The road to exit is just set. Facing a pre-exit? Then be well prepared for the final exit as well.
Exit strategy
Ideally, discuss together as early as possible what the long-term plans of both the DGA and the buyer are for the company. Do the parties intend to sell the company in the long term or not? How should the business develop and what commitment is needed from whom? Who will say goodbye when? What value (development) should the company have in the event of a sale?
It is important to discuss this with each other. If a DGA is looking for a long-term partner and the interested party is interested in a quick win, there is a mismatch in expectations. The exit agreements are often not discussed in concrete terms until the shareholder agreement is drawn up. In the acquisition process, that is a piece that is not shared until relatively late.
Aandeelhoudersovereenkomst
Exit provision
You may choose to include a specific exit provision in the shareholder agreement. This often states who has the lead in the exit process, that parties are bound to carry out that exit and often also what the role of management and/or the DGA is after the exit.
This is often included to facilitate the sales process upon exit. A package can then be offered in which management and DGA have agreed in advance to remain involved and that is worth something. This may already include a concrete term of involvement and may even stipulate that the DMS will commit to a non-competition clause for x years.

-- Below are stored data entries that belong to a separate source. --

(** * Bouncing sphere extension: the integrator and its driver

    A shallow embedding of [exts/b.s.p/b/s/p/extension.py].  The extension
    object keeps five Python floats ([_height], [_velocity], [_gravity],
    [_time_step], [_elasticity]), a running flag, a handle on the asyncio
    task that drives the animation and handles on two prims of the USD
    stage.  The file has three layers:

    - [PyFloat]: the arithmetic the integrator uses, with two
      interpretations, exact rationals and IEEE binary64;
    - [Ext] and [run_simulation_step]: the object and lines 145-150 of
      [run_simulation];
    - [World], the [Py] monad and the event semantics: the button
      callbacks, the asyncio task pool and the stage. *)

From Stdlib Require Import QArith Qabs Lqa.
From Stdlib Require Import Floats.PrimFloat Numbers.Cyclic.Int63.Uint63.
From Stdlib Require Import Strings.Ascii.
From stdpp Require Import base gmap list strings.

Local Open Scope string_scope.

(** ** Arithmetic *)

(** The operations the source applies to its floats: [+], [*], unary [-],
    the comparison [<=] and numeric literals. *)
Class PyFloat (T : Type) := {
  fadd : T → T → T;
  fmul : T → T → T;
  fneg : T → T;
  fle : T → T → bool;
  flit : Q → T
}.

(** Exact arithmetic: the real-number reading of the fields. *)
#[export] Instance Q_float : PyFloat Q := {|
  fadd := Qplus; fmul := Qmult; fneg := Qopp; fle := Qle_bool; flit := λ q, q
|}.

(** Binary64, the arithmetic of CPython's [float].  A literal is the
    correctly rounded quotient of its numerator and denominator, both of
    which are exact in binary64 for every literal of the source. *)
Definition float_of_Q (q : Q) : float :=
  let den := PrimFloat.of_uint63 (Uint63.of_pos (Qden q)) in
  match Qnum q with
  | Z0 => PrimFloat.zero
  | Zpos n => PrimFloat.div (PrimFloat.of_uint63 (Uint63.of_pos n)) den
  | Zneg n => PrimFloat.opp (PrimFloat.div (PrimFloat.of_uint63 (Uint63.of_pos n)) den)
  end.

#[export] Instance binary64 : PyFloat float := {|
  fadd := PrimFloat.add; fmul := PrimFloat.mul; fneg := PrimFloat.opp;
  fle := PrimFloat.leb; flit := float_of_Q
|}.

(** ** The extension object *)

(** An instance attribute either exists or has never been assigned; reading
    one that was never assigned raises [AttributeError]. *)
Inductive attr (A : Type) : Type :=
| Unset
| Bound (a : A).
Arguments Unset {A}.
Arguments Bound {A} a.

(** Prims are named by their path on the stage. *)
Definition path := string.

Definition sphere_prim_path : path := "/World/bouncing_sphere".
Definition plane_prim_path : path := "/World/ground_plane".

(** [q] is [p] or lies below [p] in the namespace of the stage. *)
Definition below (p q : path) : Prop :=
  q = p ∨ String.prefix (p ++ "/")%string q = true.

#[export] Instance below_dec p q : Decision (below p q).
Proof. unfold below. apply _. Defined.

(** The paths of the prims above a path: ["/A"] and ["/A/B"] for
    ["/A/B/C"]. *)
Fixpoint ancestors_from (seen rest : string) : list path :=
  match rest with
  | EmptyString => []
  | String c rest' =>
      (match seen with
       | String _ _ => if Ascii.eqb c "/"%char then [seen] else []
       | EmptyString => []
       end ++ ancestors_from (seen ++ String c EmptyString)%string rest')%list
  end.
Definition ancestors (p : path) : list path := ancestors_from EmptyString p.

Section Extension.
Context {T : Type} `{PyFloat T}.

(** The text of the label: either the f-string of line 27/153, kept as the
    height it formats, or the fixed message of line 138. *)
Inductive label_text : Type :=
| HeightText (h : T)
| ResetText.

Record Ext : Type := mkExt {
  _running : bool;
  _height : T;
  _velocity : T;
  _gravity : T;
  _time_step : T;
  _elasticity : T;
  _timer : option nat;
  _sphere : option path;
  _plane : attr (option path);
  xform : attr path;
  _label : label_text
}.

A buyer will want this, but for the DGA, it is obviously important to check whether this matches the DGA's own future plans and the exit the DGA himself envisions.
Lock-up
A lock-up is a prohibition on shareholders selling their shares during a certain period of time. This may be desirable, for example, if the DGA is needed for a minimum period of time for the development of the company, or, conversely, if the DGA wants to prevent the buyer from speculating with the shares and, in the event of a good offer, wishes to proceed immediately with the sale of the company.
If the exit strategy is clear, then the lock-up helps focus that strategy and the term of the lock-up is based on the terms named in the exit strategy.
Leaver provisions and drag-along and tag along
Provisions that deserve extra attention in the context of the exit are the leaver provisions (offer obligations), drag-along and tag-along provisions usually included in the shareholder agreement.
If there is an exit strategy, lay these provisions alongside it and see if they are in line with that strategy and do not lead to an unexpected or undesirable premature exit. For example, it happens that a drag-along can already be invoked during the lock-up and the buyer can still speculate with the shares, or that the DGA is a leaver if he is dismissed against his will outside the lock-up period and therefore cannot benefit from any final exit proceeds.
It would go too far to discuss all the ins and outs of the exit and the agreements that can be made in that context. In the event of a pre-exit, at least be aware that the exit must be well discussed and arranged.